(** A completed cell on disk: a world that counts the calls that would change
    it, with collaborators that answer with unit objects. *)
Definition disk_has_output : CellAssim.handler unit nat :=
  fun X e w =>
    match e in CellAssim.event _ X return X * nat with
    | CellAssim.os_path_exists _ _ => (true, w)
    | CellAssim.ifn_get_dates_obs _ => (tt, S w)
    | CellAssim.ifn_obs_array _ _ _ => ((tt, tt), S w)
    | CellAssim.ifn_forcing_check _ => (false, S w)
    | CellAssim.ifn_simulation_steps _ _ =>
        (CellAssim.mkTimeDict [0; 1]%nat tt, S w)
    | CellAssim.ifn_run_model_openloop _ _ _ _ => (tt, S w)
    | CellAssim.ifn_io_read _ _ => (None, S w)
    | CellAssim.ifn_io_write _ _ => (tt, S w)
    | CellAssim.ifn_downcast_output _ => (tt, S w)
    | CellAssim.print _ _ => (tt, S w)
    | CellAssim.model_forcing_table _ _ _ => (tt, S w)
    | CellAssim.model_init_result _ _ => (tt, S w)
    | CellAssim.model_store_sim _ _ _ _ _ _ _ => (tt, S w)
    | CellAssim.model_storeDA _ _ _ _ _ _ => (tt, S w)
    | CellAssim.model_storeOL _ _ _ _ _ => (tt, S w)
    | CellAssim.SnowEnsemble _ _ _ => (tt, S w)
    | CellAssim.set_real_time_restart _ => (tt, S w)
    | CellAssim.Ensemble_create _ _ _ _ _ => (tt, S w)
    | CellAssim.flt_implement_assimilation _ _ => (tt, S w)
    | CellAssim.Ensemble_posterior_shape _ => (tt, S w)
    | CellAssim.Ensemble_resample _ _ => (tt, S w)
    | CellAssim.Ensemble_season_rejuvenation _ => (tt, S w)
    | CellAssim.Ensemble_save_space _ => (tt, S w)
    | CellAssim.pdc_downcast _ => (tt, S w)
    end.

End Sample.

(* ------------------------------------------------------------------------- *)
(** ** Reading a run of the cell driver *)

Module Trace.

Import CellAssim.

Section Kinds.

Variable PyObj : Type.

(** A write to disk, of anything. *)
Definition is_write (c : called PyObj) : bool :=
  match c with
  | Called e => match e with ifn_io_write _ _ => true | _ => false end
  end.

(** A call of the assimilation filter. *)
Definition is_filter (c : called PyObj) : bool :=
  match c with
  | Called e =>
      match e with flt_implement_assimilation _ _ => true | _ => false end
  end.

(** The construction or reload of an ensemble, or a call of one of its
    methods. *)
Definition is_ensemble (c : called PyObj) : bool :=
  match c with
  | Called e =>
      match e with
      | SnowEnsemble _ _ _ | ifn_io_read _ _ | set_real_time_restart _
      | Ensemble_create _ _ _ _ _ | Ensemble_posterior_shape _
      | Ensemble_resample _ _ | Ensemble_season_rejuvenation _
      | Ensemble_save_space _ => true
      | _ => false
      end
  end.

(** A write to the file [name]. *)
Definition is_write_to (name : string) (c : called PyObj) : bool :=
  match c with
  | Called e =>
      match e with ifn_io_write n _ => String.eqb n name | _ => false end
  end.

--

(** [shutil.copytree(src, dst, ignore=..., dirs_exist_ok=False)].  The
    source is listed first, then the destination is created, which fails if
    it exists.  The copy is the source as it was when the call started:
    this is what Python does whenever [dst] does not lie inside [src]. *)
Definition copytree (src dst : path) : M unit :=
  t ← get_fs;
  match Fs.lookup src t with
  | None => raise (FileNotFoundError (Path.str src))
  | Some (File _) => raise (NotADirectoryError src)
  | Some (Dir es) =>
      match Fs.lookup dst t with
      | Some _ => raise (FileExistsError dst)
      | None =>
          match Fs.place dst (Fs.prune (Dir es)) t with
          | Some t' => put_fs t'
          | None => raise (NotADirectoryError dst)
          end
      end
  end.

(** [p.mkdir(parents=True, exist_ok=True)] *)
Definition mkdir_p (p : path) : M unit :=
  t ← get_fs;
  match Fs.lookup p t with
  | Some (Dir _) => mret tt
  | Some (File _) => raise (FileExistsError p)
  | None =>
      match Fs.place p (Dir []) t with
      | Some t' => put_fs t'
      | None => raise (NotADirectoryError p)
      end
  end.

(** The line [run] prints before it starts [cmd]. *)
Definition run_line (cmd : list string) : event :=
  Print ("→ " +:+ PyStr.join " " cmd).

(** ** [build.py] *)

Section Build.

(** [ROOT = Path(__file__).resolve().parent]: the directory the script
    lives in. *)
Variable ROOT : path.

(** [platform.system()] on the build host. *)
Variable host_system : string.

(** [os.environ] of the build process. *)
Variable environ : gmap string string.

- TASK DIRECTIONS -
When you reach the line with "Variable host_system : string." in the records above, start writing out lines exactly, and stop once the line with "Variable environ : gmap string string." has been written; include nothing else.

- TASK RESULT -
Variable host_system : string.

(** [os.environ] of the build process. *)
Variable environ : gmap string string.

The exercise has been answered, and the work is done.